Here’s how their campaign entertained consumers, nearly destroyed Facebook, and creatively captured attention on social media
A simple yet thought-provoking idea: the concept and message were simple and easy to communicate – sacrifice ten friends, get a free Whopper. And because Burger King ironically delivered the message on a platform that encourages maintaining connections, this simple pitch forced consumers to consider the extent to which they valued the Whopper.
A strong value proposition: Burger King understood that value drives action. Therefore, instead of just giving out free coupons, Burger King tied the coupons to value-driven incentive – the opportunity to prune friends lists for a better Facebook experience.
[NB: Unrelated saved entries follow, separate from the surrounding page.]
(* ===== verification/Registry.v ===== *)
(** * The tenant registry

    src/internal/registry/registry.go: one isolated stack (store, projection) per tenant,
    opened on first use and cached. The state is the data directory with the database of
    every tenant directory, the open stacks, and the singleflight slots of stacks being
    opened. [For] and [ensure] run concurrently: a call is a program counter ([Pc]) that
    advances one critical section, one directory check or one opening at a time
    ([advance]), and [step] lets any call of a pool advance. The slots are a heap of
    their own, because a caller that waits keeps its slot after the registry dropped it.

    The engine that [openStack] wires over the graph and the store is the one of Engine.v;
    its liveness section is kept as the bytes the snapshot held. Annotations, loggers and
    reporters are left out, except that opening the annotations may fail. *)
From S2P Require Import Prelude GoStd Events Projection Keys Store Boot Tenant.
Open Scope Z_scope.

(** ** Limits *)

Record Limits := mkLimits { AutoCreate : bool; Allowlist : list string; MaxTenants : Z }.

(** The refusals that wrap [tenant.ErrNotAllowed]. *)
Inductive Refusal := AutoCreateOff | NotOnAllowlist | CapReached.

Definition allows (l : Limits) (id : string) (open : Z) : option Refusal :=
  if bool_decide (id = Default) then None else
  if negb (AutoCreate l) then Some AutoCreateOff else
  if negb (bool_decide (Allowlist l = [])) && negb (bool_decide (id ∈ Allowlist l)) then Some NotOnAllowlist else
  if (0 <? MaxTenants l) && (MaxTenants l <=? open) then Some CapReached else None.

Inductive RegError :=
| InvalidTenant (raw : string)
| NotAllowed (r : Refusal)
| OpeningLog (id : string) (msg : string + StoreError)
| OpeningAnnotations (id : string) (msg : string)
| NotADirectory (id : string).

Section registry.
Context {D : Type} `{!Pebble D} `{!Proto} (empty : D).

(** ** State *)

(** What is at a name of the data directory: a file, or a directory with the database Pebble finds in it. *)
Inductive Node := NFile | NDir (d : D).

Record Stack := mkStack { st_Tenant : string; st_Store : Store D; st_Graph : Graph; st_Liveness : string }.
#[local] Abbreviation Res := (RegError + Stack)%type.

Record Registry := mkRegistry {
  r_dir : gmap string Node;
  r_acceptUnknownTypes : bool;
  r_resGrace : Duration;
  r_limits : Limits;
  r_quarantined : list string;
  r_stacks : gmap string Stack;
  r_opening : gmap string nat;
  r_slots : gmap nat (option Res);
  r_next : nat;
}.

Definition upd_dir (x : gmap string Node) (r : Registry) : Registry :=
  mkRegistry x (r_acceptUnknownTypes r) (r_resGrace r) (r_limits r) (r_quarantined r) (r_stacks r) (r_opening r) (r_slots r) (r_next r).
Definition upd_quarantined (x : list string) (r : Registry) : Registry :=
  mkRegistry (r_dir r) (r_acceptUnknownTypes r) (r_resGrace r) (r_limits r) x (r_stacks r) (r_opening r) (r_slots r) (r_next r).
Definition upd_stacks (x : gmap string Stack) (r : Registry) : Registry :=
  mkRegistry (r_dir r) (r_acceptUnknownTypes r) (r_resGrace r) (r_limits r) (r_quarantined r) x (r_opening r) (r_slots r) (r_next r).
Definition upd_opening (x : gmap string nat) (r : Registry) : Registry :=
  mkRegistry (r_dir r) (r_acceptUnknownTypes r) (r_resGrace r) (r_limits r) (r_quarantined r) (r_stacks r) x (r_slots r) (r_next r).
Definition upd_slots (x : gmap nat (option Res)) (n : nat) (r : Registry) : Registry :=
  mkRegistry (r_dir r) (r_acceptUnknownTypes r) (r_resGrace r) (r_limits r) (r_quarantined r) (r_stacks r) (r_opening r) x n.

(** ** Opening a stack *)

(** What the environment answers to one opening: whether Pebble fails (having made the
    directory or not), whether the annotations fail, and the time. *)
Record Env := mkEnv { env_pebble : option string; env_created : bool; env_annotations : option string; env_now : Time }.

Definition openStack (env : Env) (id : string) (r : Registry) : Registry * Res :=
  match r_dir r !! id with
  | Some NFile => (r, inl (NotADirectory id))
  | node =>
    let d := match node with Some (NDir d) => d | _ => empty end in
    match env_pebble env with
    | Some msg =>
      (match node with
       | None => if env_created env then upd_dir (<[id := NDir empty]> (r_dir r)) r else r
       | _ => r
       end, inl (OpeningLog id (inl msg)))
    | None =>
      match Boot.openStack (r_acceptUnknownTypes r) (r_resGrace r) (env_now env) d with
      | inl err => (upd_dir (<[id := NDir (checkFormat false d).1]> (r_dir r)) r, inl (OpeningLog id (inr err)))
      | inr (st, (graph, liveness, _)) =>
        (upd_dir (<[id := NDir (s_db st)]> (r_dir r)) r,
         match env_annotations env with
         | Some msg => inl (OpeningAnnotations id msg)
         | None => inr (mkStack id st graph liveness)
         end)
      end
    end
  end.

(** ** ensure, by its parts *)

(** The first critical section: the stack, the slot to wait for, a refusal, or a slot of one's own. *)
Inductive Entered := Found (s : Stack) | InFlight (slot : nat) | Refused (why : Refusal) | Opens (slot : nat).

Definition open_count (r : Registry) : Z := Z.of_nat (size (r_stacks r)) + Z.of_nat (size (r_opening r)).

Definition ensure_enter (id : string) (minting : bool) (r : Registry) : Registry * Entered :=
  match r_stacks r !! id with
  | Some s => (r, Found s)
  | None =>
    match r_opening r !! id with
    | Some slot => (r, InFlight slot)
    | None =>
      match (if minting then allows (r_limits r) id (open_count r) else None) with
      | Some why => (r, Refused why)
      | None =>
        let slot := r_next r in
        (upd_opening (<[id := slot]> (r_opening r)) (upd_slots (<[slot := None]> (r_slots r)) (S slot) r), Opens slot)
      end
    end
  end.

(** The second: the stack enters the map, the slot leaves it. *)
Definition ensure_publish (id : string) (x : Res) (r : Registry) : Registry :=
  let r := match x with inr s => upd_stacks (<[id := s]> (r_stacks r)) r | inl _ => r end in
  upd_opening (delete id (r_opening r)) r.
(** Then the result is set in the slot and its channel closed. *)
Definition ensure_close (slot : nat) (x : Res) (r : Registry) : Registry :=
  upd_slots (<[slot := Some x]> (r_slots r)) (r_next r) r.

(** [ensure] when nothing else runs, as at boot. *)
Definition ensure (env : Env) (id : string) (minting : bool) (r : Registry) : Registry * Res :=
  match ensure_enter id minting r with
  | (r, Found s) => (r, inr s)
  | (r, Refused why) => (r, inl (NotAllowed why))
  | (r, InFlight slot) => (r, default (inl (InvalidTenant id)) (mjoin (r_slots r !! slot)))
  | (r, Opens slot) =>
    let '(r, x) := openStack env id r in
    (ensure_close slot x (ensure_publish id x r), x)
  end.

(** ** Concurrent calls of For *)

Inductive Pc :=
| Called (raw : string)
| Entering (id : string) (minting : bool)
| Opening (id : string) (slot : nat)
| Publishing (id : string) (slot : nat) (x : Res)
| Closing (id : string) (slot : nat) (x : Res)
| Waiting (id : string) (slot : nat)
| Returned (x : Res).

(** One step of a call: the tenant's directory is looked up ([os.Stat]), a critical
    section of [ensure] runs, the stack is opened outside the mutex, or the slot's channel
    is found closed. [None] is a call that is blocked or has returned. *)
Definition advance (env : Env) (pc : Pc) (r : Registry) : option (Pc * Registry) :=
  match pc with
  | Called raw =>
    match Sanitize raw with
    | None => Some (Returned (inl (InvalidTenant raw)), r)
    | Some id => Some (Entering id (bool_decide (r_dir r !! id = None)), r)
    end
  | Entering id minting =>
    let '(r, e) := ensure_enter id minting r in
    Some (match e with
          | Found s => Returned (inr s)
          | InFlight slot => Waiting id slot
          | Refused why => Returned (inl (NotAllowed why))
          | Opens slot => Opening id slot
          end, r)
  | Opening id slot => let '(r, x) := openStack env id r in Some (Publishing id slot x, r)
  | Publishing id slot x => Some (Closing id slot x, ensure_publish id x r)
  | Closing id slot x => Some (Returned x, ensure_close slot x r)
  | Waiting id slot => match r_slots r !! slot with Some (Some x) => Some (Returned x, r) | _ => None end
  | Returned _ => None
  end.

(** A pool of calls over one registry. *)
Inductive step : list Pc * Registry → list Pc * Registry → Prop :=
| step_call pcs r i pc env pc' r' : pcs !! i = Some pc → advance env pc r = Some (pc', r') →
    step (pcs, r) (<[i := pc']> pcs, r').

(** ** Reads *)

Definition Peek (raw : string) (r : Registry) : option Stack :=
  match Sanitize raw with Some id => r_stacks r !! id | None => None end.
Definition TenantCount (r : Registry) : Z := Z.of_nat (size (r_stacks r)).
(** [Stacks]: sorted by tenant id. *)
Definition Stacks (r : Registry) : list Stack := sort_by st_Tenant (map_to_list (r_stacks r)).*2.

(** [SetResurrectionGrace]: the stacks open now, and those opened later. *)
Definition SetResurrectionGrace (d : Duration) (r : Registry) : Registry :=
  if d =? 0 then r else
  mkRegistry (r_dir r) (r_acceptUnknownTypes r) d (r_limits r) (r_quarantined r)
    ((λ s, mkStack (st_Tenant s) (st_Store s) (SetTombstoneTTL d (st_Graph s)) (st_Liveness s)) <$> r_stacks r)
    (r_opening r) (r_slots r) (r_next r).

(** ** Boot *)

Definition hidden (name : string) : bool := match name with String c _ => Ascii.eqb c "." | EmptyString => false end.

(** [tenantDirs]: the names come sorted, as [os.ReadDir] returns them; the canonical
    tenant ids, and the other directories that are not hidden. *)
Definition tenantDirs (dir : gmap string Node) : list string * list string :=
  let names := base.filter (λ n, match dir !! n with Some (NDir _) => negb (hidden n) | _ => false end = true) (sorted_keys dir) in
  (base.filter (λ n, Sanitize n = Some n) names, base.filter (λ n, Sanitize n ≠ Some n) names).

Definition new_registry (dir : gmap string Node) (acc : bool) (limits : Limits) : Registry :=
  mkRegistry dir acc 0 limits [] ∅ ∅ ∅ 0.

(** One tenant at boot: its stack, or quarantine. *)
Definition boot_tenant (envs : string → Env) (r : Registry) (id : string) : Registry :=
  match ensure (envs id) id false r with
  | (r, inr _) => r
  | (r, inl _) => upd_quarantined (r_quarantined r ++ [id])%list r
  end.

(** [openWithClock], past the migration of a legacy layout: what exists is opened, then the default tenant is. *)
Definition openWithClock (envs : string → Env) (env : Env) (dir : gmap string Node) (acc : bool) (limits : Limits) : RegError + Registry :=
  let r := foldl (boot_tenant envs) (new_registry dir acc limits) (tenantDirs dir).1 in
  match ensure env Default false r with
  | (_, inl err) => inl err
  | (r, inr _) => inr r
  end.

(** [openExistingStores]: every tenant directory's store and nothing else, all or none. *)
Inductive ExistingError := LegacyLayout | NoTenantStores | OpeningExisting (id : string) (err : string + StoreError).

Fixpoint open_each (faults : string → option string) (acc readOnly : bool) (dir : gmap string Node) (ids : list string)
    : ExistingError + list (string * Store D) :=
  match ids with
  | [] => inr []
  | id :: ids =>
    match dir !! id, faults id with
    | Some (NDir d), None =>
      match open acc readOnly d with
      | inl err => inl (OpeningExisting id (inr err))
      | inr st => match open_each faults acc readOnly dir ids with inl e => inl e | inr l => inr ((id, st) :: l) end
      end
    | _, fault => inl (OpeningExisting id (inl (default "not a directory"%string fault)))
    end
  end.

Definition openExistingStores (faults : string → option string) (acc readOnly : bool) (dir : gmap string Node)
    : ExistingError + list (string * Store D) :=
  if bool_decide (is_Some (dir !! "CURRENT"%string)) then inl LegacyLayout else
  match (tenantDirs dir).1 with
  | [] => inl NoTenantStores
  | ids => open_each faults acc readOnly dir ids
  end.
End registry.
Arguments Node D : clear implicits.
Arguments NFile {D}.
Arguments Stack D : clear implicits.
Arguments Registry D : clear implicits.
Arguments Pc D : clear implicits.
Arguments Called {D}.
Arguments Entering {D}.
Arguments Opening {D}.
Arguments Waiting {D}.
This value proposition led 82,000 Facebook users to sacrifice over 230,000 Facebook friends.
Making a strong statement: The Whopper Sacrifice sabotaged a core element of Facebook by encouraging users to unfriend people. This provocative act also included notifications informing users that they had been sacrificed for a 10% share of a Whopper.
Although Facebook “burned” the Whopper Sacrifice after 10 days citing policy violations, the ad proved that many Americans loved the Whopper more than keeping an online friendship with their cousin’s best friend’s sister-in-law.
Burger King spent less than $50,000 on the Whopper Sacrifice Facebook app, but it earned 35 million free media impressions, totaling over $400,000 in press/media.
Shake Off Lazy Marketing
Controversies and privacy concerns aside, Burger King’s marketing stunts prove that brands must take risks to get attention in the fast food industry. If you’re considering a daredevil promotional move or two, keep your lawyers on speed dial, fail fast, and stay true to your brand. Win over consumers through innovative advertising and promotional programs—just be sure you’re ready for all possible fallback scenarios.